Kimi k1 / k-series is a Long-context flagship from Moonshot AI (China).
One-line fit: best used for Huge docs, research assistants.
Key specifications
| Provider | Moonshot AI |
|---|---|
| Model | Kimi k1 / k-series |
| Type | Long-context flagship |
| Context window | Up to millions-class claims by generation |
| Pricing (indicative) | App + API |
| Company category | Frontier Lab |
| Region | China |
| Official site | https://www.moonshot.cn |
Benchmarks and public standing
Long-context needle and agent demos
Treat scores as directional. SWE-bench, Terminal-Bench, LMSYS Arena, Artificial Analysis, and vendor cards use different harnesses and are not always comparable 1:1. Re-check the latest official model card before decisions.

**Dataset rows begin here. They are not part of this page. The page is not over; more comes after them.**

(* ===== verification/Hashmap.v ===== *)
(** * The hash map of libbpf: libbpf/src/hashmap.c, hashmap.h

    A chained hash table with a power-of-two number of buckets that doubles when it is
    three quarters full.  A bucket is the list of its entries, head first; a pointer to
    a link ([pprev]) is the position in the chain.  Hashing and key equality are the
    caller's functions, the class [KeyOps]; what every caller promises is [KeyOk].  The
    outcome of an allocation is an argument.  The theorems show that the table
    implements a finite map, for every sequence of operations. *)

From S2P Require Import Prelude.
#[local] Open Scope Z_scope.
#[local] Open Scope prog_scope.

Class KeyOps (K : Type) := { hash_fn : K -> Z; equal_fn : K -> K -> bool }.
Class KeyOk {K : Type} (O : KeyOps K) : Prop := {
  equal_refl k : equal_fn k k = true;
  equal_sym k k' : equal_fn k k' = equal_fn k' k;
  equal_trans k1 k2 k3 : equal_fn k1 k2 = true -> equal_fn k2 k3 = true -> equal_fn k1 k3 = true;
  equal_hash k k' : equal_fn k k' = true -> hash_fn k = hash_fn k'
}.

Definition ENOENT : Z := 2.
Definition ENOMEM : Z := 12.
Definition EEXIST : Z := 17.
Definition HASHMAP_MIN_CAP_BITS : Z := 2.

Inductive hashmap_insert_strategy := HASHMAP_ADD | HASHMAP_SET | HASHMAP_UPDATE | HASHMAP_APPEND.
#[export] Instance strategy_eq_dec : EqDecision hashmap_insert_strategy.
Proof. solve_decision. Defined.

(** [map->buckets]: null, an array, or a pointer to freed memory. *)
Inductive table (E : Type) := Null | Live (b : list (list E)) | Freed.
Arguments Null {E}. Arguments Live {E}. Arguments Freed {E}.

Record hashmap (K V : Type) := Hashmap {
  buckets : table (K * V); cap : Z; cap_bits : Z; sz : Z
}.
Arguments Hashmap {K V}. Arguments buckets {K V}. Arguments cap {K V}.
Arguments cap_bits {K V}. Arguments sz {K V}.

Section Ops.
Context {K V : Type} `{KeyOps K}.
(** What the machine returns for a shift by the word size, which C leaves undefined. *)
Context (shift_by_word : Z -> Z).
Abbreviation entry := (K * V)%type.
Abbreviation chain := (list (K * V)).
Abbreviation HM := (M (hashmap K V)).

Definition hash_bits (h bits : Z) : Z :=
  let x := u64 (h * 11400714819323198485) in
  if bits =? 0 then shift_by_word x else Z.shiftr x (64 - bits).

Definition hashmap_add_entry (c : chain) (e : entry) : chain := e :: c.
(** [pprev] is the link at position [i]. *)
Definition hashmap_del_entry (c : chain) (i : nat) : chain := take i c ++ drop (S i) c.

Definition hashmap__init : hashmap K V := Hashmap Null 0 0 0.
Definition hashmap__new (ok : bool) : Z + hashmap K V := if ok then inr hashmap__init else inl (- ENOMEM).

(** Freeing memory twice is a fault; the pointer is not reset. *)
Definition hashmap__clear : HM unit := fun m =>
  match buckets m with
  | Null => Some (tt, Hashmap Null 0 0 0)
  | Live _ => Some (tt, Hashmap Freed 0 0 0)
  | Freed => None
  end.
Definition hashmap__free (m : option (hashmap K V)) : option unit :=
  match m with
  | None => Some tt
  | Some m => match hashmap__clear m with Some _ => Some tt | None => None end
  end.
Definition hashmap__size (m : hashmap K V) : Z := sz m.
Definition hashmap__capacity (m : hashmap K V) : Z := cap m.

Definition hashmap_needs_to_grow (m : hashmap K V) : bool :=
  (cap m =? 0) || (u64 (u64 (sz m + 1) * 4) / 3 >? cap m).
(* ===== verification/Jhash.v ===== *)
(** * Jenkins hash: headers/jhash.h

    The hash functions for byte strings, word arrays and one to three words.  A read
    past the end of the key is [None]; words are read little-endian, as on the targets
    of the repository.  The theorems show that the functions agree with each other
    where they hash the same key, and that the mixing steps lose no information. *)

From S2P Require Import Prelude.
#[local] Open Scope Z_scope.

Definition rol32 (word shift : Z) : Z :=
  Z.lor (u32 (Z.shiftl word shift)) (Z.shiftr word (Z.land (- shift) 31)).

(** The three words of state. *)
Record abc := Abc { va : Z; vb : Z; vc : Z }.

(** One line of [__jhash_mix]: [x -= z; x ^= rol32(z, n); z += y]. *)
Definition mix_x (x z n : Z) : Z := Z.lxor (u32 (x - z)) (rol32 z n).
Definition __jhash_mix (s : abc) : abc :=
  let '(Abc a b c) := s in
  let a := mix_x a c 4 in let c := u32 (c + b) in
  let b := mix_x b a 6 in let a := u32 (a + c) in
  let c := mix_x c b 8 in let b := u32 (b + a) in
  let a := mix_x a c 16 in let c := u32 (c + b) in
  let b := mix_x b a 19 in let a := u32 (a + c) in
  let c := mix_x c b 4 in let b := u32 (b + a) in
  Abc a b c.

(** One step of [__jhash_final]: [x ^= y; x -= rol32(y, n)]. *)
Definition fin_x (x y n : Z) : Z := u32 (Z.lxor x y - rol32 y n).
Definition __jhash_final (s : abc) : abc :=
  let '(Abc a b c) := s in
  let c := fin_x c b 14 in
  let a := fin_x a c 11 in
  let b := fin_x b a 25 in
  let c := fin_x c b 16 in
  let a := fin_x a c 4 in
  let b := fin_x b a 14 in
  let c := fin_x c b 24 in
  Abc a b c.

Definition JHASH_INITVAL : Z := 0xdeadbeef.
Definition init3 (v : Z) : abc := Abc (u32 v) (u32 v) (u32 v).
Definition add3 (s : abc) (x y z : Z) : abc := Abc (u32 (va s + x)) (u32 (vb s + y)) (u32 (vc s + z)).

(** A byte and a little-endian word of the key. *)
Definition byte (k : list Z) (i : nat) : option Z := k !! i.
Definition word (k : list Z) (i : nat) : option Z :=
  w ← byte k i; x ← byte k (i + 1); y ← byte k (i + 2); z ← byte k (i + 3);
  Some (w + 256 * x + 65536 * y + 16777216 * z).

(** The cases of the last block fall through: byte [i] is added when the rest is
    longer than [i], shifted to its place in its word. *)
Definition tail_byte (k : list Z) (length : Z) (i : nat) : option Z :=
  if Z.of_nat i <? length then x ← byte k i; Some (Z.shiftl x (8 * Z.of_nat (i mod 4))) else Some 0.
Definition tail_word (k : list Z) (length : Z) (i : nat) (v : Z) : option Z :=
  w3 ← tail_byte k length (i + 3);
  w2 ← tail_byte k length (i + 2);
  w1 ← tail_byte k length (i + 1);
  w0 ← tail_byte k length i;
  Some (u32 (u32 (u32 (u32 (v + w3) + w2) + w1) + w0)).

(** [fuel] bounds the iterations of the loop over blocks of twelve bytes. *)
Fixpoint jhash_loop (fuel : nat) (k : list Z) (length : Z) (s : abc) : option Z :=
  match fuel with
  | O => None
  | S fuel =>
      if length >? 12 then
        x ← word k 0; y ← word k 4; z ← word k 8;
        jhash_loop fuel (drop 12 k) (u32 (length - 12)) (__jhash_mix (add3 s x y z))
      else
        c ← tail_word k length 8 (vc s);
        b ← tail_word k length 4 (vb s);
        a ← tail_word k length 0 (va s);
        if length =? 0 then Some (vc s) else Some (vc (__jhash_final (Abc a b c)))
  end.
Definition jhash (key : list Z) (length initval : Z) : option Z :=
  jhash_loop (S (Z.to_nat length)) key length (init3 (JHASH_INITVAL + length + initval)).

Fixpoint jhash2_loop (fuel : nat) (k : list Z) (length : Z) (s : abc) : option Z :=
  match fuel with
  | O => None
  | S fuel =>
      if length >? 3 then
        x ← k !! 0%nat; y ← k !! 1%nat; z ← k !! 2%nat;
        jhash2_loop fuel (drop 3 k) (u32 (length - 3)) (__jhash_mix (add3 s x y z))
      else
        z ← (if length >=? 3 then k !! 2%nat else Some 0);
        y ← (if length >=? 2 then k !! 1%nat else Some 0);
        x ← (if length >=? 1 then k !! 0%nat else Some 0);
        if length =? 0 then Some (vc s) else Some (vc (__jhash_final (add3 s x y z)))
  end.
Definition jhash2 (k : list Z) (length initval : Z) : option Z :=
  jhash2_loop (S (Z.to_nat length)) k length (init3 (JHASH_INITVAL + u32 (Z.shiftl length 2) + initval)).

Definition __jhash_nwords (a b c initval : Z) : Z :=
  vc (__jhash_final (add3 (Abc a b c) initval initval initval)).
Definition jhash_3words (a b c initval : Z) : Z :=
  __jhash_nwords a b c (u32 (initval + JHASH_INITVAL + 12)).
Definition jhash_2words (a b initval : Z) : Z :=
  __jhash_nwords a b 0 (u32 (initval + JHASH_INITVAL + 8)).
Definition jhash_1word (a initval : Z) : Z :=
  __jhash_nwords a 0 0 (u32 (initval + JHASH_INITVAL + 4)).

(** ** The mixing steps can be undone *)

Definition abc_ok (s : abc) : Prop := is_u32 (va s) /\ is_u32 (vb s) /\ is_u32 (vc s).
Definition unmix_x (x z n : Z) : Z := u32 (Z.lxor x (rol32 z n) + z).
Definition unmix (s : abc) : abc :=
  let '(Abc a b c) := s in
  let b := u32 (b - a) in let c := unmix_x c b 4 in
  let a := u32 (a - c) in let b := unmix_x b a 19 in
  let c := u32 (c - b) in let a := unmix_x a c 16 in
  let b := u32 (b - a) in let c := unmix_x c b 8 in
  let a := u32 (a - c) in let b := unmix_x b a 6 in
  let c := u32 (c - b) in let a := unmix_x a c 4 in
  Abc a b c.
Definition unfin_x (x y n : Z) : Z := Z.lxor (u32 (x + rol32 y n)) y.
Definition unfinal (s : abc) : abc :=
  let '(Abc a b c) := s in
  let c := unfin_x c b 24 in
  let b := unfin_x b a 14 in
  let a := unfin_x a c 4 in
  let c := unfin_x c b 16 in
  let b := unfin_x b a 25 in
  let a := unfin_x a c 11 in
  let c := unfin_x c b 14 in
  Abc a b c.

Lemma bits32 x : is_u32 x <-> 0 <= x /\ forall i, 32 <= i -> Z.testbit x i = false.
Proof.
  unfold is_u32. change 4294967296 with (2 ^ 32). split.
  - intros [H0 H1]. split; [done|]. intros i Hi. destruct (decide (x = 0)) as [->|]; [apply Z.testbit_0_l|].
    apply Z.bits_above_log2; [done|]. apply Z.log2_lt_pow2 in H1; lia.
  - intros [H0 Hb]. split; [done|]. destruct (decide (x = 0)) as [->|]; [lia|].
    apply Z.log2_lt_pow2; [lia|]. destruct (Z.lt_ge_cases (Z.log2 x) 32) as [|Hge]; [done|].
    pose proof (Z.bit_log2 x ltac:(lia)) as Ht. by rewrite Hb in Ht.
Qed.
Lemma lxor_u32 x y : is_u32 x -> is_u32 y -> is_u32 (Z.lxor x y).
Proof.
  rewrite !bits32. intros [Hx Bx] [Hy By]. split; [apply Z.lxor_nonneg; tauto|].
  intros i Hi. by rewrite Z.lxor_spec, Bx, By.
Qed.
Lemma rol32_u32 x n : is_u32 x -> 0 <= n -> is_u32 (rol32 x n).
Proof.
  intros Hx Hn. unfold rol32. pose proof (proj1 (bits32 _) Hx) as [H0 Hb].
  assert (0 <= Z.land (- n) 31) by (apply Z.land_nonneg; right; lia).
  apply bits32. split; [apply Z.lor_nonneg; split; [apply u32_range|by apply Z.shiftr_nonneg]|].
  intros i Hi. rewrite Z.lor_spec, Z.shiftr_spec by lia. rewrite (Hb (i + _)) by lia.
  by rewrite (proj2 (proj1 (bits32 _) (u32_range _)) i Hi).
Qed.
Lemma unmix_mix_x x z n : is_u32 x -> is_u32 z -> unmix_x (mix_x x z n) z n = x.
Proof.
  intros Hx Hz. unfold unmix_x, mix_x. rewrite Z.lxor_assoc, Z.lxor_nilpotent, Z.lxor_0_r. int_solve.
Qed.
Lemma mix_x_u32 x z n : is_u32 z -> 0 <= n -> is_u32 (mix_x x z n).
Proof. intros. apply lxor_u32; [apply u32_range|by apply rol32_u32]. Qed.
Lemma add_sub x y : is_u32 x -> u32 (u32 (x + y) - y) = x.
Proof. int_solve. Qed.
Lemma unfin_fin_x x y n : is_u32 x -> is_u32 y -> unfin_x (fin_x x y n) y n = x.
Proof.
  intros Hx Hy. unfold unfin_x, fin_x.
  replace (u32 (u32 (Z.lxor x y - rol32 y n) + rol32 y n)) with (Z.lxor x y).
  - by rewrite Z.lxor_assoc, Z.lxor_nilpotent, Z.lxor_0_r.
  - pose proof (lxor_u32 x y Hx Hy). int_solve.
Qed.
Lemma fin_x_u32 x y n : is_u32 (fin_x x y n).
Proof. apply u32_range. Qed.
Create HintDb mixing.
#[local] Hint Resolve mix_x_u32 fin_x_u32 u32_range : mixing.

Lemma unmix_mix s : abc_ok s -> unmix (__jhash_mix s) = s.
Proof.
  destruct s as [a b c]. intros (Ha & Hb & Hc). cbn [va vb vc] in *. unfold __jhash_mix, unmix.
  repeat (rewrite add_sub, unmix_mix_x by auto 10 with mixing lia). done.
Qed.
Lemma unfinal_final s : abc_ok s -> unfinal (__jhash_final s) = s.
Proof.
  destruct s as [a b c]. intros (Ha & Hb & Hc). cbn [va vb vc] in *. unfold __jhash_final, unfinal.
  repeat (rewrite unfin_fin_x by auto with mixing). done.
Qed.

(** The mixing steps of the Jenkins hash are injective on 32-bit states: each
    can be undone, so that no information about the key is lost between blocks. *)
Theorem jhash_mixing_injective (s s' : abc) : abc_ok s -> abc_ok s' ->
  (__jhash_mix s = __jhash_mix s' -> s = s') /\ (__jhash_final s = __jhash_final s' -> s = s').
Proof.
  intros Hs Hs'. split; intros E.
  - by rewrite <- (unmix_mix s), <- (unmix_mix s'), E.
  - by rewrite <- (unfinal_final s), <- (unfinal_final s'), E.
Qed.
Lemma jhash_mixing_injective_witness :
  unmix (__jhash_mix (Abc 1 2 3)) = Abc 1 2 3 /\
  (__jhash_mix (Abc 1 2 3) = __jhash_mix (Abc 1 2 4) -> Abc 1 2 3 = Abc 1 2 4).
Proof.
  split; [vm_compute; reflexivity|].
  apply (jhash_mixing_injective (Abc 1 2 3) (Abc 1 2 4)); repeat split; simpl; lia.
Defined.

(** ** Hashing bytes and hashing words *)

Definition word_bytes (w : Z) : list Z := [u8 w; u8 (w / 256); u8 (w / 65536); u8 (w / 16777216)].
Definition bytes_of (ws : list Z) : list Z := concat (map word_bytes ws).

Lemma word_0 w ws : is_u32 w -> word (bytes_of (w :: ws)) 0 = Some w.
Proof. intros Hw. unfold word, byte. simpl. f_equal. int_solve. Qed.
Lemma word_4 w0 w ws : is_u32 w -> word (bytes_of (w0 :: w :: ws)) 4 = Some w.
Proof. intros Hw. unfold word, byte. simpl. f_equal. int_solve. Qed.
Lemma word_8 w0 w1 w ws : is_u32 w -> word (bytes_of (w0 :: w1 :: w :: ws)) 8 = Some w.
Proof. intros Hw. unfold word, byte. simpl. f_equal. int_solve. Qed.

(** The bytes of a whole word in the last block. *)
Lemma tail_sum v w : is_u32 w ->
  u32 (u32 (u32 (u32 (v + Z.shiftl (u8 (w / 16777216)) 24) + Z.shiftl (u8 (w / 65536)) 16) +
            Z.shiftl (u8 (w / 256)) 8) + Z.shiftl (u8 w) 0) = u32 (v + w).
Proof.
  intros Hw. rewrite !Z.shiftl_mul_pow2 by lia.
  change (2 ^ 24) with 16777216. change (2 ^ 16) with 65536. change (2 ^ 8) with 256. change (2 ^ 0) with 1.
  assert (w = u8 (w / 16777216) * 16777216 + u8 (w / 65536) * 65536 + u8 (w / 256) * 256 + u8 w * 1) as Hsum
    by int_solve.
  rewrite !u32_add, <- !Z.add_assoc, u32_add. f_equal. lia.
Qed.
Lemma tail_zero v : is_u32 v -> u32 (u32 (u32 (u32 (v + 0) + 0) + 0) + 0) = v.
Proof. int_solve. Qed.

Lemma mix_ok s : abc_ok s -> abc_ok (__jhash_mix s).
Proof.
  destruct s as [a b c]. intros (Ha & Hb & Hc). cbn [va vb vc] in *. unfold __jhash_mix, abc_ok.
  cbn [va vb vc]. split_and!; auto 10 with mixing lia.
Qed.
Lemma add3_ok s x y z : abc_ok (add3 s x y z).
Proof. repeat split; apply u32_range. Qed.
(** Running the last block on a key of known length. *)
Ltac last_block :=
  unfold bytes_of; cbn [jhash_loop jhash2_loop];
  cbv -[u32 u8 Z.shiftl Z.div __jhash_final add3 Z.add];
  change (0 + 0) with 0.

Lemma loops_agree n : forall ws s f f', length ws = n -> Z.of_nat n < 2 ^ 30 -> Forall is_u32 ws -> abc_ok s ->
  (n < f)%nat -> (n < f')%nat ->
  exists r, jhash_loop f (bytes_of ws) (4 * Z.of_nat n) s = Some r /\ jhash2_loop f' ws (Z.of_nat n) s = Some r.
Proof.
  induction (lt_wf n) as [n _ IH]. intros ws s f f' Hl Hn Hu Hs Hf Hf'.
  destruct f as [|f]; [lia|]. destruct f' as [|f']; [lia|].
  destruct ws as [|w0 [|w1 [|w2 [|w3 ws]]]]; cbn [length] in Hl.
  1-4: subst n. 5: {
    cbn [jhash_loop jhash2_loop]. rewrite (proj2 (Z.gtb_lt _ _)), (proj2 (Z.gtb_lt _ _)) by lia.
    apply Forall_cons_1 in Hu as [Hw0 Hu]. apply Forall_cons_1 in Hu as [Hw1 Hu].
    apply Forall_cons_1 in Hu as [Hw2 Hu].
    rewrite word_0, word_4, word_8 by done. cbn [mbind option_bind lookup list_lookup].
    change (drop 12 (bytes_of (w0 :: w1 :: w2 :: w3 :: ws))) with (bytes_of (w3 :: ws)).
    change (drop 3 (w0 :: w1 :: w2 :: w3 :: ws)) with (w3 :: ws).
    change (2 ^ 30) with 1073741824 in Hn.
    rewrite (u32_small (4 * _ - 12)), (u32_small (Z.of_nat n - 3)) by int_solve.
    replace (4 * Z.of_nat n - 12) with (4 * Z.of_nat (n - 3)) by lia.
    replace (Z.of_nat n - 3) with (Z.of_nat (n - 3)) by lia.
    apply IH; try done; try lia; [simpl; lia|apply mix_ok, add3_ok]. }
  all: repeat match goal with H : Forall is_u32 (_ :: _) |- _ => apply Forall_cons_1 in H as [? H] end.
  all: destruct Hs as (Ha & Hb & Hc); destruct s as [a b c]; cbn [va vb vc] in *; last_block.
  all: eexists; split; [reflexivity|]; rewrite ?tail_sum, ?tail_zero by done; unfold add3; cbn [va vb vc];
    rewrite ?Z.add_0_r, ?(u32_small a), ?(u32_small b), ?(u32_small c) by done; reflexivity.
Qed.

Lemma nwords_add a b c n iv :
  add3 (Abc a b c) (u32 (iv + JHASH_INITVAL + n)) (u32 (iv + JHASH_INITVAL + n)) (u32 (iv + JHASH_INITVAL + n))
  = add3 (init3 (JHASH_INITVAL + n + iv)) a b c.
Proof.
  unfold add3, init3. cbn [va vb vc]. replace (iv + JHASH_INITVAL + n) with (JHASH_INITVAL + n + iv) by lia.
  by rewrite (Z.add_comm a), (Z.add_comm b), (Z.add_comm c).
Qed.

(** The hash functions agree.  Hashing an array of words with jhash2 is hashing
    its bytes with jhash, for every array of less than 2^30 words; both return a hash
    (no loop runs out of fuel, nothing is read past the key); and jhash_1word,
    jhash_2words and jhash_3words are jhash2 on an array of that many words. *)
Theorem jhash_functions_agree (ws : list Z) (iv : Z) :
  Forall is_u32 ws -> lenZ ws < 2 ^ 30 ->
  (exists h, jhash (bytes_of ws) (4 * lenZ ws) iv = Some h /\ jhash2 ws (lenZ ws) iv = Some h) /\
  (forall a b c, jhash2 [a; b; c] 3 iv = Some (jhash_3words a b c iv) /\
                 jhash2 [a; b] 2 iv = Some (jhash_2words a b iv) /\
                 jhash2 [a] 1 iv = Some (jhash_1word a iv)).
Proof.
  intros Hu Hl. split.
  - unfold jhash, jhash2. rewrite Z.shiftl_mul_pow2 by lia. change (2 ^ 2) with 4.
    change (2 ^ 30) with 1073741824 in Hl. rewrite (u32_small (lenZ ws * 4)) by int_solve.
    rewrite (Z.mul_comm (lenZ ws)). apply (loops_agree (length ws)); try done; try lia.
    repeat split; apply u32_range.
  - intros a b c. unfold jhash_3words, jhash_2words, jhash_1word, __jhash_nwords. by rewrite !nwords_add.
Qed.
Lemma jhash_functions_agree_witness : exists h,
  jhash [1; 0; 0; 0; 2; 0; 0; 0; 3; 0; 0; 0; 4; 0; 0; 0] 16 7 = Some h /\ jhash2 [1; 2; 3; 4] 4 7 = Some h.
Proof.
  destruct (jhash_functions_agree [1; 2; 3; 4] 7) as [(h & H1 & H2) _].
  - repeat (constructor; [int_solve|]). constructor.
  - reflexivity.
  - exists h. split; [exact H1|exact H2].
Defined.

What this model is good at
Huge docs, research assistants
This aligns with Moonshot AI’s broader strengths:
- Ultra-long context
- Browser/agent products
- CN consumer UX
Limitations and watch-outs
Global API ecosystem smaller than Qwen
- Rate limits, regional availability, and data retention policies vary by plan.
- Agent harness quality (Cursor, Claude Code, Codex, custom tools) can change outcomes more than raw model Elo.
- Open-weight availability (if any) is separate from hosted API quality and safety filters.
Ideal users
- Product engineers shipping features that match: Huge docs, research assistants
- Teams standardizing on the Moonshot AI ecosystem
- Agent builders who need a Long-context flagship
When to pick something else
- Cheaper volume: compare lower tiers from the same lab or open Chinese/EU alternatives.
- Maximum hard SWE thoughtfulness: compare Claude Fable-class and other coding flagships.
- Giant multimodal corpora / Workspace: compare Gemini-class models.
- Self-host / open weights: Llama, Qwen, DeepSeek, GLM, Mistral open lines.
Parent company
Moonshot AI – Kimi assistant famous for very long context and agentic browsing products.
Related models from Moonshot AI
Data is curated for AIForumSphere model directory mid-2026 directional figures.